CFD Online Logo CFD Online URL
www.cfd-online.com
[Sponsors]
Home > Forums > General Forums > Hardware

Workstation with new E5 Xeon Ivy-bridge

Register Blogs Members List Search Today's Posts Mark Forums Read

Like Tree2Likes

Reply
 
LinkBack Thread Tools Search this Thread Display Modes
Old   September 15, 2013, 05:00
Default Workstation with new E5 Xeon Ivy-bridge
  #1
New Member
 
Manuel
Join Date: Sep 2013
Location: Spain
Posts: 12
Rep Power: 13
Manuelo is on a distinguished road
I'm involved in a coal combustion simulation in Fluent. As Intel has released its new E5 ivy-bridge Xeon v2 processors last week, I thought it was a good idea to make some hardware upgrading with that stuff. But what I have read in this forum has confused me a bit, and I'm not sure if I'm selecting the best hardware configuration to put my money in.

I would appreciate if someone could give me some advice. I appologize in avance because there may be other threads in the forum that could answer to my question but I've done some searching and I couldn't completely solve my doubt.

Here is the workstation I'd firstly selected:

- 2 x Intel Xeon E5-2697 v2 (12 cores each proccesors, 24 cores total, 30 mb cache). This micro is the new flagship of Intel Xeon two sockets line and is available just from a few days ago.
- 8 x 8 gb = 64 gb RAM memory at 1866 Mhz (max speed allowed by Xeon Ivy-bridge). Eight channel memory as there are two sockets.
- Nvidia 650 Ti graphic card.
- ASUS Z9PE-D8 WS motherboard.
- A good heat dissipation set.

This computer would cost around 8.000 €. For that money or even less I could probably buy two of the following computers, which would be linked by gigabit ethernet to work in distributed parallel:

- Intel i7-4960X (15 mb of cache, 6 cores). This has also been released last week and I think it could probably beat the previous top i7 desktop processor of Intel (3970X).
- 8 x 4 gb = 32 gb RAM memory at 2400 Mhz (overclocked).
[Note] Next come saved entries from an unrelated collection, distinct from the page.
(* ===== verification/Midpoint.v ===== *)
(** * Midpoint filter (imlib_midpoint_filter of libraries/imlib/src/filter.c)

    Between the smallest and the largest value of the window, as far up as [bias] says.  The
    loop that looks for both takes a new smallest value first and looks at the largest one
    only otherwise, so a maximum that comes first in the window is missed. *)

From Stdlib Require Import Sorted.
From S2P Require Import Prelude Words Float64 Float32 FbAlloc Imlib Rolling FilterBase.

(** ** Definitions *)
Definition mid_step (p : Z) : Z * Z → Z * Z := λ '(mn, mx),
  if p <? mn then (p, mx) else if mx <? p then (mn, p) else (mn, mx).
Definition mid_step_binary (p : Z) : Z * Z → Z * Z := λ '(mn, mx), (Z.land mn p, Z.lor mx p).
Definition mid_zero (fmt : pixformat_t) : list (Z * Z) := (λ m, (m, 0)) <$> channel_max fmt.
Definition mid_add (fmt : pixformat_t) (p : Z) (ms : list (Z * Z)) : res (list (Z * Z)) :=
  Ok (zip_with (λ c, (match fmt with PIXFORMAT_BINARY => mid_step_binary | _ => mid_step end) (c p)) (channels fmt) ms).
Definition bias_entry (bias : float) (i : Z) : res Z := v ← f_to_int (floorf (f_mul (f_of_Z i) bias)); Ok (u8 v).
Definition fill_bias (bias : float) (t : Z → Z) : res (Z → Z) := for_res 0 256 (λ i t, v ← bias_entry bias i; Ok (<[i := v]> t)) t.
(** [u8BiasTable[i]] *)
Definition bias_at (t : Z → Z) (i : Z) : res Z := if (0 <=? i) && (i <? 256) then Ok (t i) else Fault FUB.
Definition mid_binary (bias : float) (mn mx : Z) : res Z :=
  f_to_int (floorf (f_add (f_mul (f_of_Z mn) (f_sub (f_of_Z 1) bias)) (f_mul (f_of_Z mx) bias))).
Definition mid_value (fmt : pixformat_t) (bias : float) (t : Z → Z) : Z * Z → res Z := λ '(mn, mx),
  match fmt with
  | PIXFORMAT_BINARY => mid_binary bias mn mx
  | _ => v ← bias_at t (mx - mn); Ok (mn + v)
  end.
Definition midpoint_compute (ksize : Z) (bias : float) (t : Z → Z) (threshold : bool) (offset : Z) (invert : bool)
    (img : image_t) (x y : Z) (_ : unit) : res (unit * Z) :=
  let fmt := img.(pixfmt) in
  ms ← window_fold ksize (mid_zero fmt) (mid_add fmt) img x y;
  vs ← mapM (mid_value fmt bias t) ms;
  p ← threshold_pixel fmt threshold offset invert (compose fmt vs) (pixel img x y);
  Ok (tt, p).
Definition imlib_midpoint_filter (img : image_t) (ksize : Z) (bias : float) (threshold : bool) (offset : Z) (invert : bool)
    (mask : option image_t) (s : fb_t) : res (image_t * fb_t) :=
  '(t, s) ← table_alloc 256 s;
  t ← fill_bias bias t;
  match img.(pixfmt) with
  | PIXFORMAT_OTHER => s ← fb_free s; Ok (img, s)
  | _ =>
      '(buf, s) ← buf_alloc img ksize s;
      img ← filter_image ksize mask id (midpoint_compute ksize bias t threshold offset invert) img buf tt;
      s ← fb_free s;
      s ← fb_free s;
      Ok (img, s)
  end.

(** ** The smallest and the largest value *)
Definition minZ (top : Z) (vs : list Z) : Z := foldr Z.min top vs.
Definition maxZ (vs : list Z) : Z := foldr Z.max 0 vs.
Lemma minZ_le top vs v : v ∈ vs → minZ top vs ≤ v.
Proof. induction 1; cbn; unfold minZ in *; lia. Qed.
Lemma minZ_app top a b : minZ top (a ++ b) = Z.min (minZ top a) (minZ top b).
Proof. unfold minZ. induction a as [|x a IH]; cbn; [|rewrite IH; lia]. induction b; cbn; lia. Qed.
Lemma maxZ_app a b : maxZ (a ++ b) = Z.max (maxZ a) (maxZ b).
Proof. unfold maxZ. induction a as [|x a IH]; cbn; [|rewrite IH; lia]. induction b; cbn; lia. Qed.
Lemma maxZ_ge vs v : v ∈ vs → v ≤ maxZ vs.
Proof. induction 1; cbn; unfold maxZ in *; lia. Qed.
Lemma minZ_range top vs : Forall (λ v, 0 ≤ v ≤ top) vs → 0 ≤ top → 0 ≤ minZ top vs ≤ top.
Proof. unfold minZ. induction 1; cbn; lia. Qed.
Lemma maxZ_range top vs : Forall (λ v, 0 ≤ v ≤ top) vs → 0 ≤ top → 0 ≤ maxZ vs ≤ top.
Proof. unfold maxZ. induction 1; cbn; lia. Qed.
Lemma min_max_le top vs : vs ≠ [] → minZ top vs ≤ maxZ vs.
Proof. destruct vs as [|v vs]; [done|]. intros _. cbn. lia. Qed.
(** The maximum of the window is not only its first value. *)
Definition max_again (vs : list Z) : Prop := match vs with v :: vs => ∃ w, w ∈ vs ∧ v ≤ w | [] => False end.

Definition mid_fold (top : Z) (vs : list Z) : Z * Z := foldl (λ a p, mid_step p a) (top, 0) vs.
Lemma mid_fold_snoc top vs p : mid_fold top (vs ++ [p]) = mid_step p (mid_fold top vs).
Proof. unfold mid_fold. by rewrite foldl_app. Qed.
Lemma maxZ_elem vs : Forall (λ v, 0 ≤ v) vs → vs ≠ [] → maxZ vs ∈ vs.
Proof.
  induction 1 as [|v vs Hv Hvs IH]; [done|]. intros _. change (maxZ (v :: vs)) with (Z.max v (maxZ vs)). destruct (decide (vs = [])) as [-> |Hne].
  - rewrite Z.max_l by (cbn; lia). by left.
  - destruct (Z.max_spec v (maxZ vs)) as [[_ ->]|[_ ->]]; [right; by apply IH|by left].
Qed.
Lemma mid_fold_inv top vs : Forall (λ v, 0 ≤ v ≤ top) vs →
  (mid_fold top vs).1 = minZ top vs ∧ 0 ≤ (mid_fold top vs).2 ≤ maxZ vs ∧
  match vs with v :: l => ∀ w, w ∈ l → v ≤ w → w ≤ (mid_fold top vs).2 | [] => True end.
Proof.
  induction vs as [|p vs IH] using rev_ind; intros Hvs; [cbn; lia|]. apply Forall_app in Hvs as [Hvs Hp]. inversion_clear Hp as [|? ? Hp' _].
  destruct (IH Hvs) as (H1 & H2 & H3). rewrite mid_fold_snoc, minZ_app, maxZ_app. destruct (mid_fold top vs) as [mn mx]. cbn in H1, H2, H3. subst mn.
  change (minZ top [p]) with (Z.min p top). change (maxZ [p]) with (Z.max p 0). rewrite (Z.min_l p) by lia.
  pose proof (minZ_range top vs Hvs ltac:(lia)) as Hmn. unfold mid_step. destruct (Z.ltb_spec p (minZ top vs)).
  - cbn. split; [lia|]. split; [lia|]. destruct vs as [|v l]; [cbn; intros w Hw; by apply elem_of_nil in Hw|]. cbn [app]. intros w Hw Hvw.
    apply elem_of_app in Hw as [Hw|Hw]; [by apply H3|]. apply list_elem_of_singleton in Hw as ->. pose proof (minZ_le top (v :: l) v ltac:(left)). lia.
  - destruct (Z.ltb_spec mx p); cbn; (split; [lia|]; split; [lia|]); (destruct vs as [|v l]; [cbn; intros w Hw; by apply elem_of_nil in Hw|]); cbn [app]; intros w Hw Hvw;
      (apply elem_of_app in Hw as [Hw|Hw]; [specialize (H3 w Hw Hvw); lia|apply list_elem_of_singleton in Hw as ->; lia]).
Qed.
Lemma mid_fold_spec top vs : Forall (λ v, 0 ≤ v ≤ top) vs → max_again vs → mid_fold top vs = (minZ top vs, maxZ vs).
Proof.
  intros Hvs Hm. destruct (mid_fold_inv top vs Hvs) as (H1 & H2 & H3). destruct vs as [|v l]; [done|]. destruct Hm as (w & Hw & Hvw).
  pose proof (maxZ_ge l w Hw). inversion_clear Hvs as [|? ? Hv Hl]. assert (maxZ l ∈ l) as Hin.
  { apply maxZ_elem; [|intros ->; by apply elem_of_nil in Hw]. eapply Forall_impl; [exact Hl|]. cbn. lia. }
  specialize (H3 (maxZ l) Hin ltac:(lia)). change (maxZ (v :: l)) with (Z.max v (maxZ l)) in *. destruct (mid_fold top (v :: l)) as [mn mx]. cbn in *. f_equal; [done|lia].
Qed.
(** In a window whose values only fall, the largest value is never looked at. *)
Lemma mid_fold_falling top a l : StronglySorted (λ v w, w < v) (a :: l) → a < top → (mid_fold top (a :: l)).2 = 0.
Proof.
  intros Hs Ha. unfold mid_fold. cbn [foldl]. unfold mid_step at 2. rewrite (proj2 (Z.ltb_lt _ _)) by done.
  cut (∀ p, p = a → (foldl (λ a p, mid_step p a) (p, 0) l).2 = 0); [by auto|]. revert a Hs Ha. induction l as [|b l IH]; intros a Hs Ha p ->; [done|].
  inversion_clear Hs as [|? ? Hs' Hf]. inversion_clear Hf as [|? ? Hb _]. cbn [foldl]. unfold mid_step at 2. rewrite (proj2 (Z.ltb_lt _ _)) by done.
  apply (IH b); [done|lia|done].
Qed.
Definition mid_fold_binary (vs : list Z) : Z * Z := foldl (λ a p, mid_step_binary p a) (1, 0) vs.
Lemma mid_fold_binary_spec vs : Forall (λ v, 0 ≤ v ≤ 1) vs → mid_fold_binary vs = (minZ 1 vs, maxZ vs).
Proof.
  induction vs as [|p vs IH] using rev_ind; [done|]. intros H. apply Forall_app in H as [Hvs Hp]. inversion_clear Hp as [|? ? Hp' _].
  unfold mid_fold_binary in *. rewrite foldl_app, IH, minZ_app, maxZ_app by done. change (minZ 1 [p]) with (Z.min p 1). change (maxZ [p]) with (Z.max p 0).
  pose proof (minZ_range 1 vs Hvs ltac:(lia)) as H1. pose proof (maxZ_range 1 vs Hvs ltac:(lia)) as H2. cbn.
  assert (∀ a, 0 ≤ a ≤ 1 → a = 0 ∨ a = 1) as Hbit by lia. destruct (Hbit _ H1) as [-> | ->], (Hbit _ H2) as [-> | ->], (Hbit _ Hp') as [-> | ->]; done.
Qed.

(** ** One pixel *)
Definition bias_value (bias : float) (i : Z) : Z := match bias_entry bias i with Ok v => v | _ => 0 end.
Definition mid_of (fmt : pixformat_t) (bias : float) : Z * Z → Z := λ '(mn, mx),
  match fmt with
  | PIXFORMAT_BINARY => match mid_binary bias mn mx with Ok v => v | _ => 0 end
  | _ => mn + bias_value bias (mx - mn)
  end.
(** Smallest and largest value of a window, channel by channel *)
Definition extremes (fmt : pixformat_t) (P : list Z) : list (Z * Z) :=
  zip_with (λ c top, (minZ top (c <$> P), maxZ (c <$> P))) (channels fmt) (channel_max fmt).
(** A bias that leads from the smallest value no further than to the largest one *)
Definition bias_ok (fmt : pixformat_t) (bias : float) : Prop :=
  (∀ i, 0 ≤ i < 256 → ∃ v, bias_entry bias i = Ok v ∧ v ≤ i) ∧
  (fmt = PIXFORMAT_BINARY → ∀ mn mx, 0 ≤ mn → mn ≤ mx → mx ≤ 1 → ∃ v, mid_binary bias mn mx = Ok v ∧ 0 ≤ v ≤ 1).
Definition is_bias_table (bias : float) (t : Z → Z) : Prop := ∀ i, 0 ≤ i < 256 → bias_entry bias i = Ok (t i).
Lemma fill_bias_run fmt bias t : bias_ok fmt bias → ∃ t', fill_bias bias t = Ok t' ∧ is_bias_table bias t'.
Proof.
  intros [Hb _]. unfold fill_bias.
  destruct (for_res_ind (λ n (t : Z → Z), ∀ i, 0 ≤ i < n → bias_entry bias i = Ok (t i)) 0 256 (λ i t, v ← bias_entry bias i; Ok (<[i := v]> t)) t)
    as (t' & E & H); [done|lia| |by exists t'].
  intros n t1 Hn Ht. rewrite Z.add_0_l. destruct (Hb n Hn) as (v & E & _). rewrite E. cbn [mbind res_bind]. eexists. split; [reflexivity|].
  intros i Hi. destruct (decide (i = n)) as [-> |Hne]; [by rewrite fn_lookup_insert|]. rewrite fn_lookup_insert_ne by done. apply Ht. lia.
Qed.
Lemma bias_entry_nonneg bias i v : bias_entry bias i = Ok v → 0 ≤ v.
Proof. unfold bias_entry. destruct (f_to_int _) as [z|]; [|done]. cbn. intros [= <-]. apply wrap_range. lia. Qed.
Four channel memory.
- The rest would be similar to the Xeon configuration.

The first configuration has more cores (24 vs 12, and every core from Xeon may be better than i7 cores), the same cache size (30 vs (15 + 15)), the same memory channels (4 for every processor) but less memory speed (1866 vs 2400). So in terms of processing power I think Xeon is the best choice but in terms of memory bandwidth it would probably be on the contrary. With regard to connection between processes, Xeon (with high speed qpi link) would probably beat to gigabit ethernet link.

I thought that Xeon was the best choice but after looking at some threads across this forum I've seen that the most important parameter form the CFD point of view is the memory bandwidth, so I wonder if the couple of i7 would beat to the Xeon one. I'm stating this because Xeon can't go beyond 1866 Mhz, but i7 can go up to 2400 Mhz easily and work stable at that speed.

Another point would be the net speed and latency. Do you think that conventional gigabit ethernet would perform properly for interconnect or should I link them with 10gb Ethernet?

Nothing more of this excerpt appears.